◆ ACTION ITEM: In the entries below, find the line with "exit cont =>" and the line with "let* (_, c) := go_lt body (Some body_entry)"; give again those lines and every line between them, exactly.

EXCERPTED DATA: Begin

(* ===== verification/CsmMachine.v ===== *)
(** [src/csm/machine.rs]: compiling a local type to a state machine, and
    assembling the network of a global type.  [src/csm/transition.rs]: the
    legality check of one communication. *)

From stdpp Require Import base strings list gmap pretty.
From S2P Require Import Prelude BTree CsmRole CsmGlobal CsmLocal CsmWellformed CsmProject.

(** A state index within a machine. *)
Definition LocalState : Type := nat.

(** The visibly-pushdown class of an edge. *)
Inductive EdgeKind :=
| Internal
| Call (return_state : LocalState)
| Return.

#[global] Instance EdgeKind_eq_dec : EqDecision EdgeKind.
Proof. unfold EqDecision. intros [|r|] [|r'|]; try (by left); try (by right).
  destruct (Nat.eq_dec r r'); [left|right]; congruence. Defined.

(** A labelled transition. *)
Record LocalEdge := mkEdge {
  e_from : LocalState;
  e_action : Action;
  e_to : LocalState;
  e_kind : EdgeKind;
}.

(** One role's communicating machine. *)
Record LocalMachine := mkMachine {
  m_role : Role;
  n_states : nat;
  initial : LocalState;
  edges : list LocalEdge;
  terminals : BTreeSet LocalState;
}.

(** Edges leaving [state], in the order they were pushed. *)
Definition edges_of (es : list LocalEdge) (state : nat) : list LocalEdge :=
  filter (fun e => e_from e = state) es.

Definition edges_from (m : LocalMachine) (state : LocalState) : list LocalEdge :=
  edges_of (edges m) state.

Definition is_terminal (m : LocalMachine) (state : LocalState) : bool :=
  bs_contains (terminals m) state.

(** * The compiler *)

(** The mutable part of [Compiler]; [box_exit_labels] has the top of the
    [Vec]-based stack first. *)
Record Compiler := mkCompiler {
  c_edges : list LocalEdge;
  c_n : nat;
  c_terminals : BTreeSet nat;
  rec_env : gmap string nat;
  box_exit_labels : list Label;
  box_memo : gmap (string * Role) nat;
}.

Definition compiler_new : Compiler :=
  {| c_edges := []; c_n := 0; c_terminals := []; rec_env := ∅;
     box_exit_labels := []; box_memo := ∅ |}.

Definition push_edge (c : Compiler) (e : LocalEdge) : Compiler :=
  {| c_edges := c_edges c ++ [e]; c_n := c_n c; c_terminals := c_terminals c;
     rec_env := rec_env c; box_exit_labels := box_exit_labels c; box_memo := box_memo c |}.

Definition add_terminal (c : Compiler) (s : nat) : Compiler :=
  {| c_edges := c_edges c; c_n := c_n c; c_terminals := bs_insert (c_terminals c) s;
     rec_env := rec_env c; box_exit_labels := box_exit_labels c; box_memo := box_memo c |}.

Definition set_rec_env (c : Compiler) (ρ : gmap string nat) : Compiler :=
  {| c_edges := c_edges c; c_n := c_n c; c_terminals := c_terminals c;
     rec_env := ρ; box_exit_labels := box_exit_labels c; box_memo := box_memo c |}.

Definition set_exits (c : Compiler) (ls : list Label) : Compiler :=
  {| c_edges := c_edges c; c_n := c_n c; c_terminals := c_terminals c;
     rec_env := rec_env c; box_exit_labels := ls; box_memo := box_memo c |}.

Definition set_memo (c : Compiler) (key : string * Role) (s : nat) : Compiler :=
  {| c_edges := c_edges c; c_n := c_n c; c_terminals := c_terminals c;
     rec_env := rec_env c; box_exit_labels := box_exit_labels c;
     box_memo := <[key := s]> (box_memo c) |}.

(** [Compiler::fresh] *)
Definition fresh_state (c : Compiler) : nat * Compiler :=
  (c_n c,
   {| c_edges := c_edges c; c_n := S (c_n c); c_terminals := c_terminals c;
      rec_env := rec_env c; box_exit_labels := box_exit_labels c; box_memo := box_memo c |}).

(** [entry.unwrap_or_else(|| self.fresh())] *)
Definition alloc (entry : option nat) (c : Compiler) : nat * Compiler :=
  match entry with Some s => (s, c) | None => fresh_state c end.

(** What compiling a node returns: its entry state and the new compiler. *)
Abbreviation compiled := (outcome ProjectionError (nat * Compiler)).

Section compile.
Context (role : Role) (penv : ProtocolEnv).

(** [Compiler::compile_callee_box]; [go] is the compiler of the callee's
    body. *)
Definition compile_callee_box (go : LocalType → option nat → Compiler → compiled)
    (callee_name : string) (cr : Role) (c : Compiler) : compiled :=
  match box_memo c !! (callee_name, cr) with
  | Some e => Ok (e, c)
  | None =>
      let* g := ok_or (penv_resolve penv (mkProtocolRef callee_name)) (UnresolvedCallee callee_name) in
      let* callee_lt := project g cr in
      let (entry, c1) := fresh_state c in
      let c2 := set_memo c1 (callee_name, cr) entry in
      let c3 := set_exits c2 (label_text ("ret:" +:+ callee_name) :: box_exit_labels c2) in
      let* (_, c4) := go callee_lt (Some entry) c3 in
      Ok (entry, set_exits c4 (tl (box_exit_labels c4)))
  end.

(** One arm of a [Select] or a [Branch]. *)
Definition compile_branch (go : LocalType → option nat → Compiler → compiled)
    (s : nat) (act : Label → Action) (c : Compiler) (br : LocalBranch) :
    outcome ProjectionError Compiler :=
  let* (t, c') := go (lb_cont br) None c in
  Ok (push_edge c' (mkEdge s (act (lb_label br)) t Internal)).

(** [Compiler::go].  [fuel] bounds the nesting of callee expansions; within
    one local type the recursion is structural.  The [debug_assert_eq!]s are
    not part of the model: they are compiled out of a release build. *)
Fixpoint go (fuel : nat) {struct fuel} : LocalType → option nat → Compiler → compiled :=
  fix go_lt (lt : LocalType) (entry : option nat) (c : Compiler) {struct lt} : compiled :=
    match lt with
    | LEnd =>
        let (s, c) := alloc entry c in
        match box_exit_labels c with
        | exit_label :: _ => Ok (s, push_edge c (mkEdge s (ASend role exit_label) s Return))
        | [] => Ok (s, add_terminal c s)
        end
    | LVar var => let* s := expect (rec_env c !! var) in Ok (s, c)
    | LRec var body =>
        let (s, c) := alloc entry c in
        let prev := rec_env c !! var in
        let* (_, c) := go_lt body (Some s) (set_rec_env c (<[var := s]> (rec_env c))) in
        Ok (s, set_rec_env c (match prev with
                              | Some p => <[var := p]> (rec_env c)
                              | None => delete var (rec_env c)
                              end))
    | LSend to label cont =>
        let (s, c) := alloc entry c in
        let* (t, c) := go_lt cont None c in
        Ok (s, push_edge c (mkEdge s (ASend to label) t Internal))
    | LRecv from label cont =>
        let (s, c) := alloc entry c in
        let* (t, c) := go_lt cont None c in
        Ok (s, push_edge c (mkEdge s (ARecv from label) t Internal))
    | LSelect to branches =>
        let (s, c) := alloc entry c in
        let* c := ofold (compile_branch go_lt s (ASend to)) c branches in Ok (s, c)
    | LBranch from branches =>
        let (s, c) := alloc entry c in
        let* c := ofold (compile_branch go_lt s (ARecv from)) c branches in Ok (s, c)
    | LocalCall callee subst cont =>
        let (s, c) := alloc entry c in
        let* (ret, c) := go_lt cont None c in
        let* cr := expect (fst <$> find_first (fun kv => bool_decide (kv.2 = role)) subst) in
        let* (box_entry, c) :=
          compile_callee_box (match fuel with S fuel' => go fuel' | O => fun _ _ _ => OutOfFuel end)
                             (ref_name callee) cr c in
        Ok (s, push_edge c (mkEdge s (ASend role (label_text ("call:" +:+ ref_name callee)))
                                   box_entry (Call ret)))
    | LocalBox enter body exit cont =>
        let (s, c) := alloc entry c in
        let* (ret, c) := go_lt cont None c in
        let (body_entry, c) := fresh_state c in
        let* (_, c) := go_lt body (Some body_entry) (set_exits c (exit :: box_exit_labels c)) in
        let c := set_exits c (tl (box_exit_labels c)) in
        Ok (s, push_edge c (mkEdge s (ASend role enter) body_entry (Call ret)))
    end.

End compile.

(** ** Fuel: the calls a compilation can expand *)

(** The [(callee, callee-role)] pairs named by the calls of a type. *)
Fixpoint call_keys (g : GlobalType) : list (string * Role) :=
  match g with
  | GInteraction _ _ _ k => call_keys k
  | GChoice _ _ bs => flat_map (fun b => call_keys (gb_cont b)) bs
  | GRec _ b => call_keys b
  | GlobalCall c s k => map (fun kv => (ref_name c, kv.1)) s ++ call_keys k
  | GlobalBox _ b _ k => call_keys b ++ call_keys k
  | GVar _ | GEnd => []
  end.

Fixpoint lcall_keys (lt : LocalType) : list (string * Role) :=
  match lt with
  | LSend _ _ k | LRecv _ _ k => lcall_keys k
  | LSelect _ bs | LBranch _ bs => flat_map (fun b => lcall_keys (lb_cont b)) bs
  | LRec _ b => lcall_keys b
  | LocalCall c s k => map (fun kv => (ref_name c, kv.1)) s ++ lcall_keys k
  | LocalBox _ b _ k => lcall_keys b ++ lcall_keys k
  | LVar _ | LEnd => []
  end.

Definition all_call_keys (lt : LocalType) (penv : ProtocolEnv) : list (string * Role) :=
  lcall_keys lt ++ flat_map call_keys (bm_values (protocols penv)).

(** A memoized box is never expanded again, so one unit per pair is enough. *)
Definition compile_fuel (lt : LocalType) (penv : ProtocolEnv) : nat :=
  length (all_call_keys lt penv).

Definition compile_in (role : Role) (lt : LocalType) (penv : ProtocolEnv) :
    outcome ProjectionError LocalMachine :=
  let* (s0, c) := go role penv (compile_fuel lt penv) lt None compiler_new in
  Ok {| m_role := role; n_states := c_n c; initial := s0;
        edges := c_edges c; terminals := c_terminals c |}.

(** [compile]: the call-free wrapper; it unwraps the [Result]. *)
Definition compile (role : Role) (lt : LocalType) : outcome ProjectionError LocalMachine :=
  match compile_in role lt penv_new with Ok m => Ok m | OutOfFuel => OutOfFuel | _ => Panic end.

(** * Networks *)
Record Network := mkNetwork {
  protocol : string;
  machines : BTreeMap Role LocalMachine;
  channels : BTreeSet Channel;
}.

Fixpoint collect_channels (g : GlobalType) (acc : BTreeSet Channel) : BTreeSet Channel :=
  match g with
  | GInteraction from to _ cont => collect_channels cont (bs_insert acc (mkChannel from to))
  | GChoice from to branches =>
      foldl (fun acc b => collect_channels (gb_cont b) acc)
            (bs_insert acc (mkChannel from to)) branches
  | GRec _ body => collect_channels body acc
  | GlobalCall _ _ cont => collect_channels cont acc
  | GlobalBox _ body _ cont => collect_channels cont (collect_channels body acc)
  | GVar _ | GEnd => acc
  end.

(** The loop body of [build_in]. *)
Definition build_role (g : GlobalType) (penv : ProtocolEnv)
    (ms : BTreeMap Role LocalMachine) (r : Role) :
    outcome ProjectionError (BTreeMap Role LocalMachine) :=
  let* lt := project g r in
  let* m := compile_in r lt penv in
  Ok (bm_insert ms r m).

Definition build_in (proto : string) (g : GlobalType) (penv : ProtocolEnv) :
    outcome ProjectionError Network :=
  let* ms := ofold (build_role g penv) [] (participants g) in
  Ok {| protocol := proto; machines := ms; channels := collect_channels g [] |}.

Definition build (proto : string) (g : GlobalType) : outcome ProjectionError Network :=
  build_in proto g penv_new.

Definition machine (net : Network) (r : Role) : option LocalMachine := bm_get (machines net) r.

(** * [src/csm/transition.rs] *)

(** The label at the head of the input channel, when FIFO order is checked. *)
Record StepContext := mkStepContext { recv_head : option Label }.

Inductive StepError :=
| NoEdge (state : LocalState)
| RecvNotHead (expected head : string).

#[global] Instance StepError_eq_dec : EqDecision StepError.
Proof. unfold EqDecision. intros [s|e h] [s'|e' h']; try (by right).
  - destruct (Nat.eq_dec s s'); [left|right]; congruence.
  - destruct (decide (e = e' ∧ h = h')) as [[-> ->]|]; [by left|right; naive_solver].
Defined.

(** [StepError::message] *)
Definition step_message (e : StepError) : string :=
  match e with
  | NoEdge state => "no legal action from state " +:+ pretty (state : nat)
  | RecvNotHead expected head =>
      "receive expected '" +:+ expected +:+ "' but channel head is '" +:+ head +:+ "'"
  end%string.

(** The FIFO guard of a receive: [Some head] is a head that does not match. *)
Definition fifo_mismatch (action : Action) (ctx : StepContext) : option (string * string) :=
  match action, recv_head ctx with
  | ARecv _ label, Some head =>
      if decide (name head = name label) then None else Some (name label, name head)
  | _, _ => None
  end.

(** The loop of [check_step] over the edges leaving [state]. *)
Fixpoint check_edges (es : list LocalEdge) (state : LocalState) (action : Action)
    (ctx : StepContext) : outcome StepError nat :=
  match es with
  | [] => Err (NoEdge state)
  | e :: es' =>
      if decide (e_kind e ≠ Internal) then check_edges es' state action ctx
      else if decide (e_action e = action) then
        match fifo_mismatch action ctx with
        | Some (expected, head) => Err (RecvNotHead expected head)
        | None => Ok (e_to e)
        end
      else check_edges es' state action ctx
  end.

Definition check_step (m : LocalMachine) (state : LocalState) (action : Action)
    (ctx : StepContext) : outcome StepError nat :=
  check_edges (edges_from m state) state action ctx.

EXCERPTED DATA: End

◆ PROBLEM SOLUTION:
    | LocalBox enter body exit cont =>
        let (s, c) := alloc entry c in
        let* (ret, c) := go_lt cont None c in
        let (body_entry, c) := fresh_state c in
        let* (_, c) := go_lt body (Some body_entry) (set_exits c (exit :: box_exit_labels c)) in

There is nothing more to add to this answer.